DESCRIPTION OF THE TASK:
Looking at the records below, state how many lines include the string "repeat" and add nothing further.

+++ PROVIDED INFORMATION

(** With a zero or NaN difference in both coordinates the unit vector is
    NaN in both. *)
Lemma unit_vector_nan :
  forall dx dy : float,
    (dx = 0 \/ dx = PrimFloat.nan)%float -> (dy = 0 \/ dy = PrimFloat.nan)%float ->
    (dx / PrimFloat.sqrt (dx * dx + dy * dy) = PrimFloat.nan
     /\ dy / PrimFloat.sqrt (dx * dx + dy * dy) = PrimFloat.nan)%float.
Proof. intros dx dy [-> | ->] [-> | ->]; split; reflexivity. Qed.

(** Lines 328-332 and 353-357 when start and destination coincide: the
    new position is NaN in both coordinates, whatever the old one was. *)
Lemma advance_degenerate :
  forall (p current : Point float) (speed : float),
    advance p p current speed = mkPoint PrimFloat.nan PrimFloat.nan.
Proof.
  intros p current speed; unfold advance; simpl.
  destruct (unit_vector_nan (sub_self (p_x p)) (sub_self (p_y p))) as [-> ->].
  rewrite mul_nan_l, !add_nan_r. reflexivity.
Qed.

Lemma rocket_degenerate :
  forall rocket : Rocket float, r_start rocket = r_end rocket ->
    r_current (rocket_advance rocket) = mkPoint PrimFloat.nan PrimFloat.nan
    /\ rocket_arrived (rocket_advance rocket) = false.
Proof.
  intros rocket H; unfold rocket_advance.
  rewrite <- H, advance_degenerate. unfold rocket_arrived; simpl.
  split; [reflexivity | apply leb_nan_r].
Qed.

Lemma interceptor_degenerate :
  forall inter, i_start inter = i_target inter ->
    adrift (interceptor_advance inter)
    /\ interceptor_arrived (interceptor_advance inter) = false.
Proof.
  intros inter H; unfold interceptor_advance.
  rewrite <- H, advance_degenerate. unfold adrift, interceptor_arrived; simpl.
  repeat split; apply leb_nan_l.
Qed.

Lemma adrift_fixed :
  forall inter, adrift inter -> interceptor_advance inter = inter.
Proof.
  intros [st tg cur sp ix] [H1 H2]; simpl in *; subst.
  unfold interceptor_advance; cbn [i_start i_target i_current i_speed i_turretIndex].
  rewrite advance_degenerate. reflexivity.
Qed.

Lemma adrift_kept :
  forall inter s, adrift inter -> interceptorFrame inter s = (Some inter, s).
Proof.
  intros inter s H; unfold interceptorFrame.
  rewrite (adrift_fixed H).
  destruct H as [H1 H2]. unfold interceptor_arrived. rewrite H2; simpl.
  rewrite leb_nan_l. reflexivity.
Qed.

(** An element its callback always keeps unchanged stays in the array. *)
Lemma filterWith_keeps :
  forall (A S : Type) (cb : A -> S -> option A * S) (a : A),
    (forall s, fst (cb a s) = Some a) ->
    forall l s, In a l -> In a (fst (filterWith cb l s)).
Proof.
  intros A S cb a Hk; induction l as [|b l IH]; intros s Hin; simpl; [inversion Hin|].
  destruct (cb b s) as [keep s1] eqn:E. specialize (IH s1).
  destruct (filterWith cb l s1) as [rest s2]; simpl in *.
  destruct Hin as [->|Hin].
  - specialize (Hk s). rewrite E in Hk; simpl in Hk. subst keep. left; reflexivity.
  - destruct keep; [right|]; auto.
Qed.
(** X8: each capped loop of the digest looks at the first [cap] items
    of its list only: cutting the list of a bundle down to those items
    leaves the digest as it was. *)
Theorem digest_ignores_items_beyond_cap `{Runtime} (category key : string)
    (cap : nat) (signals record : dict) (l : list value) :
  (category, key, cap) ∈ digest_cap_table →
  signals !! category = Some (VDict record) →
  record !! key = Some (VList l) →
  build_signal_digest
    (<[category := VDict (<[key := VList (take cap l)]> record)]> signals)
  = build_signal_digest signals.
Proof.
  intros Hin Hrecord Hl. unfold digest_cap_table in Hin.
  unfold build_signal_digest, digest_parts, digest_sections, category_of.
  repeat (apply elem_of_cons in Hin as [Heq | Hin];
          [injection Heq as -> -> ->;
           rewrite lookup_insert_eq, !lookup_insert_ne by done;
           rewrite Hrecord; simpl default;
           rewrite ?(capped_loop_insert_take _ _ l) by done;
           rewrite ?capped_loop_insert_ne, ?full_loop_insert_ne,
             ?trending_loop_insert_ne, ?get_insert_ne by done;
           reflexivity |]).
  by apply elem_of_nil in Hin.
Qed.

Lemma digest_ignores_items_beyond_cap_witness :
  build_signal_digest
    (<["onchain" :=
         VDict (<["top_protocols" :=
                    VList (take 15 (Sample.protocol_entry <$> seq 0 50))]>
                  {[ "top_protocols" := VList (Sample.protocol_entry <$> seq 0 50) ]})]>
       Sample.bundle)
  = build_signal_digest Sample.bundle.
Proof.
  apply (digest_ignores_items_beyond_cap "onchain" "top_protocols" 15).
  - apply list_elem_of_here.
  - reflexivity.
  - reflexivity.
Defined.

++++++

EXPECTED ANSWER:
2